Uroflowmetry nomogram in Iranian children aged 7 to 14 years
1 Department of Pediatric Urology, Children's Hospital Medical Centre, Tehran University of Medical Sciences, Tehran, Iran
2 Department of Biostatistics & Epidemiology, Faculty of Public Health, Tehran University of Medical Sciences, Tehran, Iran
3 Department of Pediatric Nephrology, Children's Hospital Medical Centre, Tehran University of Medical Sciences, Tehran, Iran
BMC Urology 2005, 5:3 doi:10.1186/1471-2490-5-3Published: 16 March 2005
As the voiding habits of Iranian children differs from other children because of some cultural and religious considerations, we aimed to establish normal reference values of urinary flow rates in Iranian children between 7 to 14 years of age.
Eight hundred and two uroflowmetry studies were performed on children with no history of a renal, urological, psychological or neurological disorder, between the ages 7 and 14. Five hundred twenty five studies from 192 girls and 335 boys were considered in this study excluding the staccato/interrupted voiding pattern or voided volume less than 20 ml. The voiding volume, the maximum and average urinary flow rates were extensively analyzed.

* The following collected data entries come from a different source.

(* ===== verification/_CoqProject ===== *)
-Q . S2P
Prelude.v
Mem.v
Occp.v
Opcode.v
Kernel.v
Packet.v
Stream.v
Xmit.v
Poll.v
Ring.v
Ghost.v
Genl.v
Probe.v
Hw.v
Module.v
Regs.v
DmaCmd.v
Timer.v
Netlink.v
NlError.v
Recv.v
Dump.v
Attr.v
UserLib.v
Text.v
CStr.v
Addr.v
AddrOk.v
Utils.v
Tables.v
Names.v
NlList.v
TransList.v
Mngt.v
MngtOk.v
DriverCtrl.v
Examples.v
EndToEnd.v
PhyTables.v
Phy.v
PhyMenu.v
Phy1g.v
Demo.v
NicCorrect.v
CommandCorrect.v
UserCorrect.v
FirmwareCorrect.v
Objects.v
RtObj.v
RtOk.v
Tc.v
TcOk.v
Cache.v
CacheInv.v
CacheOps.v
CacheLoop.v
CacheSync.v
CacheResync.v
CacheApi.v
CacheFill.v
Family.v
GenlCtrl.v
CtrlParse.v
CtrlOk.v
Ports.v
Handlers.v
Socket.v
SockInv.v
SockOps.v
SockApi.v
NlIo.v
Mngr.v
MngrOk.v
MngrAdd.v
SupportCorrect.v
DemoLib.v
LibnlCorrect.v
SocketCorrect.v
MngrCorrect.v
RouteCorrect.v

The maximal and average urine flow rate nomograms were plotted for both girls and boys. Mean maximum urine flow rate was 19.9 (ml/sec) for boys and 23.5 (ml/sec) for girls with a mean voided volume of 142 (ml) for boys and 147 (ml) for girls. Flow rates showed a close association with voiding volume in both sexes. The maximum and average flow rates were higher in girls than in boys, and they showed a significant increase in flow rates with increasing age, where boys did not. The mean maximum urine flow rates (19.9 ml/sec for boys and 23.5 ml/sec for girls) were found to be higher in this study than other studies.
Nomograms of maximal and average flow rates of girls and boys are presented in centile form, which can help the physician to evaluate the response to medical or surgical treatment and be useful for the screening of lower urinary tract disturbances in children, for a wide range of voided volumes.